Astronomers suggest microbes might hitch lifts on interstellar asteroids.

200116-earth

Was bacteria one of our early exports? A new paper twists the already controversial notion of panspermia.

BERNT OVE MOSS / EYEEM, VIA GETTY IMAGE

By Barry Keily

Could the Earth be a life-exporting planet? That’s the curious question examined in a recent paper written by Harvard University astronomers Amir Siraj and Abraham Loeb.

The researchers take a novel twist on the controversial notion of panspermia – the idea, propelled into the mainstream in the early 1970s by astronomers Fred Hoyle and Chandra Wickramasinghe, that life might have started on Earth through microbes arriving from space.

The theory is generally discounted, although eminent astrophysicists such as Stephen Hawking conceded it was at least possible, and a major paper published in 2018 revived the topic big-time.

In their paper, Siraj and Loeb reverse the standard assumption about the direction of the microbial journey and ask whether it is possible to that at some point Earth-evolved bacteria could have been propelled away from the planet, possibly to be deposited somewhere else in the Milky Way.

To examine the idea, they fed several bits of evidence, and a few reasonable assumptions, into a computer and let the numbers run.

First and foremost, they rely on evidence from several studies that confirm the existence of airborne microbial colonies as high as 77 kilometres above the surface of the planet.

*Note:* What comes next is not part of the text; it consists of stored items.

(** * mediaaudit: a shallow embedding of the scanner and its probe adapter

    The repository holds two variants of one program: the current one
    (main in [src/unnamed/part_000], the probe adapter in [src/report.go])
    and an older single-file one ([src/unnamed/part_001]).  [getReport],
    [Report] and [ToSlice] are textually the same in both; the two [main]
    functions differ in the goroutine they start per video file. *)

From Stdlib Require Import ZArith List String Ascii Bool Lia DecimalString
  DecimalPos Permutation.
From Corelib Require Import SpecFloat.
Import ListNotations.

Local Open Scope string_scope.
Local Open Scope Z_scope.

(** ** Go's [strings] package, on byte strings *)

Module Strings.

Fixpoint HasSuffix (s suffix : string) : bool :=
  String.eqb s suffix ||
  match s with
  | EmptyString => false
  | String _ s' => HasSuffix s' suffix
  end.

(** [TrimSuffix] returns [s] without the trailing [suffix]; [s] itself when
    it does not end in [suffix]. *)
Definition TrimSuffix (s suffix : string) : string :=
  if HasSuffix s suffix
  then substring 0 (String.length s - String.length suffix) s
  else s.

(** [Split s sep] for a separator of one byte: the fields between the
    occurrences of [sep]; the empty string splits into one empty field. *)
Fixpoint Split (s : string) (sep : ascii) : list string :=
  match s with
  | EmptyString => [EmptyString]
  | String c s' =>
      if Ascii.eqb c sep then EmptyString :: Split s' sep
      else match Split s' sep with
           | f :: fs => String c f :: fs
           | [] => [String c EmptyString]
           end
  end.

End Strings.

(** ** Go's [strconv.Atoi] on a 64-bit platform *)

Module Strconv.

Inductive NumErrKind := ErrSyntax | ErrRange.

Definition maxUint64 : Z := 18446744073709551615.
Definition maxInt64 : Z := 9223372036854775807.
Definition minInt64 : Z := -9223372036854775808.

Definition digit_val (c : ascii) : option Z :=
  let n := Z.of_nat (nat_of_ascii c) in
  if (48 <=? n) && (n <=? 57) then Some (n - 48) else None.

(** The digit loop of [ParseUint (s, 10, 64)]: the first byte that is not
    a digit is a syntax error, the first step that leaves [uint64] is a
    range error. *)
Fixpoint parse_digits (s : string) (n : Z) : NumErrKind + Z :=
  match s with
  | EmptyString => inr n
  | String c s' =>
      match digit_val c with
      | None => inl ErrSyntax
      | Some d =>
          if n >=? maxUint64 / 10 + 1 then inl ErrRange
          else let n1 := n * 10 + d in
               if n1 >? maxUint64 then inl ErrRange
               else parse_digits s' n1
      end
  end.

Definition ParseUint (s : string) : NumErrKind + Z :=
  match s with
  | EmptyString => inl ErrSyntax
  | _ => parse_digits s 0
  end.

(** [ParseInt (s, 10, 0)]: an optional sign, then [ParseUint], then the
    [int64] range. *)
Definition ParseInt (s : string) : NumErrKind + Z :=
  match s with
  | EmptyString => inl ErrSyntax
  | String c s' =>
      let neg := Ascii.eqb c "-" in
      let body := if Ascii.eqb c "+" || neg then s' else s in
      match ParseUint body with
      | inl e => inl e
      | inr un =>
          if negb neg && (un >=? maxInt64 + 1) then inl ErrRange
          else if neg && (un >? maxInt64 + 1) then inl ErrRange
          else inr (if neg then - un else un)
      end
  end.

(** [Atoi s] is [ParseInt (s, 10, 0)] (its fast path for short strings
    computes the same value and the same syntax errors). *)
Definition Atoi (s : string) : NumErrKind + Z := ParseInt s.

End Strconv.
(** For [int] counts and [double] lengths, the laws of the squared
    distance hold on the counts 1, 2, 3 and the lengths 0.5, 1 and 1.5. *)
Lemma double_distance_laws_on :
  distance_laws_on int_numeric double_numeric int_double
    (fun a => a ∈ [1; 2; 3])
    (fun x => x ∈ [0.5%float; 1%float; 1.5%float]).
Proof. constructor; intros; cases_of_values; by_computation. Qed.

Lemma Z_index_iter (k : nat) : Nat.iter k Z.succ 0 = Z.of_nat k.
Proof.
  induction k as [|k IH]; [reflexivity|].
  rewrite Nat.iter_succ, IH. lia.
Qed.

Lemma Z_index_laws (n : Z) : index_laws Z_index n.
Proof.
  constructor; intros k _; unfold Z_index; simpl; unfold id;
    rewrite Z_index_iter; reflexivity.
Qed.

Lemma invariant_kept_witness :
  wf (reset Z_numeric Z_numeric profile_7_4_9) /\
  borders (reset Z_numeric Z_numeric profile_7_4_9) = borders profile_7_4_9.
Proof.
  apply (invariant_kept Z_numeric Z_numeric profile_7_4_9 profile_wide).
  split; reflexivity.
Defined.

Lemma set_then_get_witness :
  exists p',
    setBorderSPLength profile_7_4_9 1 8 = Ok p' /\
    getBorderSPLength p' 1 = Ok 8.
Proof.
  destruct (set_then_get profile_7_4_9 1 8 5) as [(p' & Hset & Hget & _) _].
  - split; reflexivity.
  - unfold borders. cbn. lia.
  - exists p'. split; [exact Hset|exact Hget].
Defined.

Lemma fresh_profile_is_zero_witness :
  getBorderSPLength (reset Z_numeric Z_numeric profile_7_4_9) 1 = Ok 0 /\
  getMinBorderSPLength Z_numeric (reset Z_numeric Z_numeric profile_7_4_9) =
    Ok 0.
Proof.
  destruct (fresh_profile_is_zero Z_numeric Z_numeric profile_7_4_9 1)
    as (_ & Hlength & _ & Hmin).
  - split; reflexivity.
  - unfold borders. cbn. lia.
  - split; [exact Hlength|exact Hmin].
Defined.


Lemma zero_width_operations_witness :
  normalize Z_numeric profile_empty = Ok profile_empty /\
  compare Z_numeric Z_numeric id profile_empty profile_7_4_9 = Ok 0.
Proof.
  destruct (zero_width_operations Z_numeric Z_numeric id int_int
              profile_empty profile_7_4_9 0
              (fun _ _ => None) (fun _ _ => None))
    as (_ & Hnormalize & Hcompare & _).
  - reflexivity.
  - split; [exact Hnormalize|exact Hcompare].
Defined.
(** C5 (as stated, refuted). [OnStateChange] on a listener whose channel
    is full leaves the listener exactly as it was and writes one warning:
    no function of the listener's state can have gone up by one, so no
    counter of dropped changes has been incremented. *)
Lemma C5_full_queue_increments_no_counter :
  let sl := Scenario.fullListener in
  let out := Listener.OnStateChange sl "cosmoshub" "bank" "supply/uatom" "2"
               false 101 1700000001 in
  Chan.full (Listener.stateChanges sl) = true
  /\ fst out = sl
  /\ ~ exists dropped : Listener.StateListener -> string -> nat,
         dropped (fst out) "cosmoshub" = S (dropped sl "cosmoshub").
Proof.
  intros sl out.
  assert (Chan.full (Listener.stateChanges sl) = true) as Hfull
    by (vm_compute; reflexivity).
  assert (fst out = sl) as Hout
    by (subst out; by rewrite OnStateChange_full).
  split; [done|]. split; [done|].
  intros [dropped Hd]. rewrite Hout in Hd. lia.
Qed.

(** C5 (amended). On a full channel [OnStateChange] does not block: the
    incoming change is dropped, a warning naming the chain is logged and the
    listener, its queue included, is unchanged; the method returns no value
    and keeps no count. Accepted changes leave in the order they arrived:
    after any sequence of calls the queue holds its former contents followed
    by the first calls that found room, in order; a receive takes the oldest
    change; and routing hands each chain's worker that chain's changes in
    queue order, as many as its own channel has room for. *)
Theorem C5_full_queue_drops_incoming_fifo :
  (forall (sl : Listener.StateListener) (chainName storeKey key value : string)
          (delete : bool) (height now : Z),
      Chan.full (Listener.stateChanges sl) = true ->
      Listener.OnStateChange sl chainName storeKey key value delete height now
      = (sl, [ {| lvl := Warn; msg := "State change channel full, dropping change";
                  fields := [zapString "chain" chainName; zapString "store" storeKey;
                             zapInt64 "height" height] |} ]))
  /\ (forall (sl : Listener.StateListener) (cs : list Listener.StateChange),
        Chan.buf (Listener.stateChanges (feed sl cs))
        = Chan.buf (Listener.stateChanges sl)
          ++ take (room (Listener.stateChanges sl)) cs
        /\ Chan.cap (Listener.stateChanges (feed sl cs))
           = Chan.cap (Listener.stateChanges sl))
  /\ (forall (ch : Chan.t Listener.StateChange) (x : Listener.StateChange)
             (rest : list Listener.StateChange),
        Chan.buf ch = x :: rest ->
        Chan.tryRecv ch = Some (x, {| Chan.cap := Chan.cap ch; Chan.buf := rest |}))
  /\ (forall (sl : Listener.StateListener) (c : string) (lw : Listener.ListenerWorker),
        Listener.workers sl !! c = Some lw ->
        exists lw',
          Listener.workers (fst (Listener.processStateChanges sl)) !! c = Some lw'
          /\ Chan.buf (Listener.changes lw')
             = Chan.buf (Listener.changes lw)
               ++ take (room (Listener.changes lw))
                    (filter (fun x => Listener.ChainName x = c)
                            (Chan.buf (Listener.stateChanges sl)))).
Proof.
  split; [|split; [|split]].
  - intros. by apply OnStateChange_full.
  - intros sl cs. apply feed_buf.
  - intros ch x rest Hbuf. unfold Chan.tryRecv. by rewrite Hbuf.
  - intros sl c lw Hlw. unfold Listener.processStateChanges.
    destruct (routeN_worker c _ sl lw Hlw (Nat.le_refl _)) as (lw' & H1 & _ & H2).
    eauto.
Qed.

Lemma C5_full_queue_drops_incoming_fifo_witness :
  Chan.full (Listener.stateChanges Scenario.fullListener) = true
  /\ Listener.OnStateChange Scenario.fullListener "cosmoshub" "bank" "supply/uatom" "2"
       false 101 1700000001
     = (Scenario.fullListener,
        [ {| lvl := Warn; msg := "State change channel full, dropping change";
             fields := [zapString "chain" "cosmoshub"; zapString "store" "bank";
                        zapInt64 "height" 101] |} ]).
Proof.
  assert (Chan.full (Listener.stateChanges Scenario.fullListener) = true) as Hfull
    by (vm_compute; reflexivity).
  split; [exact Hfull|].
  exact (proj1 C5_full_queue_drops_incoming_fifo Scenario.fullListener
           "cosmoshub" "bank" "supply/uatom" "2" false 101 1700000001 Hfull).
Defined.

(** ** Cross-chain aggregation *)

Section Aggregation.
Import Graphql.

The authors note that “the abundance of microbes in the upper atmosphere is poorly constrained”, so the density of life in the upper reaches remains largely guesswork.

Also unknown at this point is whether bacteria colonies persist above 100 kilometres up.

In the absence of any extraterrestrial versions of dirt-sampling spacecraft such as Japan’s Hayabusa asteroid-lander, the only viable transport methods for shipping microbes out of Earth’s atmosphere, the researchers say, are long-period comets and interstellar objects.

The comets, they note, “can easily be ejected from the Solar System by gravitational interactions with planets due to their low gravitational binding energies and planet-crossing orbits”. Interstellar objects are new to the scenario, their existence well demonstrated by the recent discoveries of ‘Oumuamua and 2I/Borisov – both high-speed big lumps of rock that entered the solar system from elsewhere.

At particular speeds and particular angles, they calculate, both comets and asteroids could come close enough to Earth to “graze” its upper atmosphere before being flung out of the Solar System with the aid of a gravitational slingshot generated by the close encounter.

During such an interaction, the objects would inevitably plough through the airborne bacterial colonies – the researchers cite Bacillus subtilis, Deinococcus radiodurans, Escheria coli, and Paracoccus denitrificans as the most likely candidates.

Sufficient numbers of the newly gathered passengers, the modelling shows, would survive the g-forces of the slingshot acceleration and the friction-induced heating caused by leaving the atmosphere.

Siraj and Loeb calculate that across the life of Earth, between one and 10 comets and between one and 50 interstellar objects have come close enough to graze the atmosphere.

Previous research has shown that bacteria could easily survive on board an asteroid or comet in interstellar space – lapsing into suspended animation if necessary – and could just as easily survive the enormous pressure caused by their transport smacking into a planet.

Thus, the researchers conclude that although much more research is needed – particularly into the make-up and distribution of microbes in the upper atmosphere – the idea of panspermia beginning on this planet and heading outwards is “realistic”.

The truth of the matter might never be known, of course, at least for several centuries; but it is at least possible that somewhere many light years hence there is a corner of a distant solar system that is forever Earth.

The paper can be found on the pre-print site arXiv.